LaTrell Bumphus (3-star, No. 26 WDE): Bumphus played tight end and defensive end in high school and is one of the most athletic defenders in this Tennessee recruiting class. If he is tabbed to play defense for Tennessee, Bumphus will need some time and practice to reach his potential.
Kivon Bennett (3-star, No. 40 DT): In Bennett, the Vols landed a coveted defensive tackle with an NFL pedigree. The son of former Alabama All-American Cornelius Bennett, he already looks to be a polished player who should benefit from a college strength program.
Marquez Bembry (3-star, No. 39 ATH): Another hybrid player, Bembry (6-4, 210) could play outside linebacker for defensive end. Bembry has exceptional burst and a natural feel for getting to the quarterback. He could become a gem in this class.
Deandre Johnson (3-star, No. 43 WDE): Johnson finished his senior season with 15 sacks. Coaching will help Johnson refine his technique, and he may benefit from taking a redshirt.
Ryan Thaxton (3-star, No. 40 SDE): The newest defensive line commitment for Tennessee, Thaxton likely won’t make an immediate impact. He could develop into a good rotational player down the road but doesn’t have some of the same natural tools as other members of this class.
Top remaining targets: LaBryan Ray, Elijah Conliffe
Jayden Peevy (4-star, No. 18 DT): Peevy is a big body for the interior of the Aggies’ defensive line. The 6-foot-6, 279-pound tackle has the physical tools to become an effective SEC lineman, but he isn’t close to being a finished product yet.
Micheal Clemons (3-star, No. 2 JUCO SDE): Texas A&M needs some immediate assistance on the line, and Clemons can provide it. Clemons already looks the part of an SEC defensive end, and he has the in-game versatility needed to make plays.
Tyree Johnson (3-star, No. 30 WDE): Johnson still has a few official visits on his list, including a big one with Auburn, but he remains committed to the Aggies as of now. A better run defender than a pass rusher at this point, Johnson could become a regular player if he learns how to make the most of his natural abilities.

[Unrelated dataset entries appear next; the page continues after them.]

(** [UpdatePeaks]: the map afterwards, and whether anything changed. *)
Definition peak_step (acc : gmap string DevicePeak * bool) (d : DeviceIO) : gmap string DevicePeak * bool :=
  let p := default no_peak (acc.1 !! io_Device d) in
  let r := pk_Read p <? io_ReadPerSec d in
  let wr := pk_Write p <? io_WritePerSec d in
  (<[io_Device d := {| pk_Read := if r then io_ReadPerSec d else pk_Read p;
                       pk_Write := if wr then io_WritePerSec d else pk_Write p |}]> acc.1,
   acc.2 || r || wr).

Definition UpdatePeaks (peaks : gmap string DevicePeak) (devices : list DeviceIO) : gmap string DevicePeak * bool :=
  fold_left peak_step devices (peaks, false).

Definition BuildDiskItems (mounts : list MountUsage) (devices : list DeviceIO) (overrides : gmap string bool) :
    list DiskItem :=
  let defaults := DefaultVisibility mounts devices in
  let eff := Effective defaults overrides in
  let labels := deviceLabels mounts devices in
  map (fun m =>
    let key := MountKey (mu_Mount m) in
    {| di_Key := key; di_Kind := DiskCapacity; di_Label := mountLabel (mu_Mount m);
       di_Detail := if negb (String.eqb (mu_Fstype m) "") then mu_Mount m +:+ " · " +:+ mu_Fstype m else mu_Mount m;
       di_Shown := map_bool eff key; di_DefaultShown := map_bool defaults key |}) mounts
  ++ map (fun d =>
    let key := DeviceKey (io_Device d) in
    let v := default "" (labels !! io_Device d) in
    {| di_Key := key; di_Kind := DiskActivityKind; di_Label := deviceLabel (io_Device d);
       di_Detail := if negb (String.eqb v "") then v else "Read / write activity";
       di_Shown := map_bool eff key; di_DefaultShown := map_bool defaults key |}) devices.

(** ** Reading the host *)
Record devSample := { ds_read : Z; ds_write : Z; ds_at : Z }.

Record Collector := {
  co_lastCPUTotal : f64;
  co_lastCPUBusy : f64;
  co_haveCPU : bool;
  co_lastDev : gmap string devSample
}.

(** [New] (host.go) *)
Definition NewCollector : Collector :=
  {| co_lastCPUTotal := f64_zero; co_lastCPUBusy := f64_zero; co_haveCPU := false; co_lastDev := ∅ |}.

Section Read.
Context {E : Type} `{!Env E} `{!Gopsutil E} `{!Arch}.

(** One partition of [enumerateMounts]: [seenMount], [seenDevice] and [out]. *)
Definition mount_step (acc : gset string * gset string * list MountUsage) (p : Partition) :
    M E (gset string * gset string * list MountUsage) :=
  let '(seenMount, seenDevice, out) := acc in
  if pseudoFS (pt_Fstype p) || HasPrefix (pt_Fstype p) "fuse." then mret acc
  else if excludeMount (pt_Mountpoint p) then mret acc
  else if decide (pt_Mountpoint p ∈ seenMount) then mret acc
  else if negb (String.eqb (pt_Device p) "") && bool_decide (pt_Device p ∈ seenDevice) then mret acc
  else
    u ← call (ps_Usage (pt_Mountpoint p)) (fun _ => []);
    match u with
    | Fail _ => mret acc
    | Ok (used, total) =>
        if total =? 0 then mret acc
        else
          mret ({[pt_Mountpoint p]} ∪ seenMount,
                (if negb (String.eqb (pt_Device p) "") then {[pt_Device p]} ∪ seenDevice else seenDevice),
                out ++ [{| mu_Mount := pt_Mountpoint p; mu_Fstype := pt_Fstype p; mu_Device := pt_Device p;
                           mu_Used := used; mu_Total := total;
                           mu_Noise := isNoiseMount (pt_Mountpoint p) (pt_Fstype p) |}])
    end.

Ondario Robinson (3-star, No. 50 SDE): Robinson could be a sleeper in this recruiting class. He’s already shown a variety of pass rush moves and has the natural ability needed to survive in the SEC.
Top remaining targets: Lagaryonn Carson
Dayo Odeyingbo (3-star, No. 34 SDE): A naturally-gifted player, Odeyingbo is extremely versatile and could play on either side of the ball for Vanderbilt. Because he played several positions in high school, Odeyingbo is still very raw as an edge defender, but he has the potential to become an impact player down the line.
Jalen Pinkney (3-star, No. 44 WDE): Pinkney doesn’t have the same tools as some of the other defensive ends in his class, but he has a good motor and could provide some depth for the Commodores.